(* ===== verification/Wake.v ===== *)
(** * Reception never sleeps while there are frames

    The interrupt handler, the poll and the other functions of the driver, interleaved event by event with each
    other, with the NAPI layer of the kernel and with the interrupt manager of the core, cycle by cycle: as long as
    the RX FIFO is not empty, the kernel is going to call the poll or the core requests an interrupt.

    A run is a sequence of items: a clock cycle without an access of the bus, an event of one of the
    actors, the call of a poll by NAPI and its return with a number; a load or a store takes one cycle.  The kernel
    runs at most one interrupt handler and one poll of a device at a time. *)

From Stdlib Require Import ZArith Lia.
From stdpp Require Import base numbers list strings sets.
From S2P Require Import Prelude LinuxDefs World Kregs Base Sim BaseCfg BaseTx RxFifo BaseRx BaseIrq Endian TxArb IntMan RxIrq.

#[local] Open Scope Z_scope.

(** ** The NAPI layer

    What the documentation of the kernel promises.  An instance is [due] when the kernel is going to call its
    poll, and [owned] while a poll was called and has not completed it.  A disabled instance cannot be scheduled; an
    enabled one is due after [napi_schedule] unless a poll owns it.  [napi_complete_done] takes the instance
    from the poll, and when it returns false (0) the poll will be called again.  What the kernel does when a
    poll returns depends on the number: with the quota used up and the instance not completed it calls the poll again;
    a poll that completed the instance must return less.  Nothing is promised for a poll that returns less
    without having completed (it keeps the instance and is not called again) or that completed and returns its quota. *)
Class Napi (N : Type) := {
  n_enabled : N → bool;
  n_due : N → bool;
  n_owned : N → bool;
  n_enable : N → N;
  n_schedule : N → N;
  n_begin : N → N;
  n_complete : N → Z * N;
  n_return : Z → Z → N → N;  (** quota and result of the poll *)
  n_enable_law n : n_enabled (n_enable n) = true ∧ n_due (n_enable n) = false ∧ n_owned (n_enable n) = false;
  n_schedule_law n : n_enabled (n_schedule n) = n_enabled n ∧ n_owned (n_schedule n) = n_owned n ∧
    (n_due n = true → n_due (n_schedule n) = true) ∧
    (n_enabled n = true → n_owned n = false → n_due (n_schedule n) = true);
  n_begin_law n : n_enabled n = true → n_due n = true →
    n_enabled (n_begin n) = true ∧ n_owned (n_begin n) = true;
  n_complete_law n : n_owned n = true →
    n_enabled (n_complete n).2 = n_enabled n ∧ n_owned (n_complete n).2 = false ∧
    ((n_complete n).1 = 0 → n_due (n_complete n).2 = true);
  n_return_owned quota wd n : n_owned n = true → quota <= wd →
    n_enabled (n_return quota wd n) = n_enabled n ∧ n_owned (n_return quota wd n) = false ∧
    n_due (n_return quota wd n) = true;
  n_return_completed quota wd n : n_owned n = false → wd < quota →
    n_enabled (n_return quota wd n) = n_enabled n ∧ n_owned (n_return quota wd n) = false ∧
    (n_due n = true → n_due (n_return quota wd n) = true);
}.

☆ ☆ ☆ ☆

Exercise
Your reply should be a single number: the count of lines above that contain the word "bool".

Answer for this exercise
3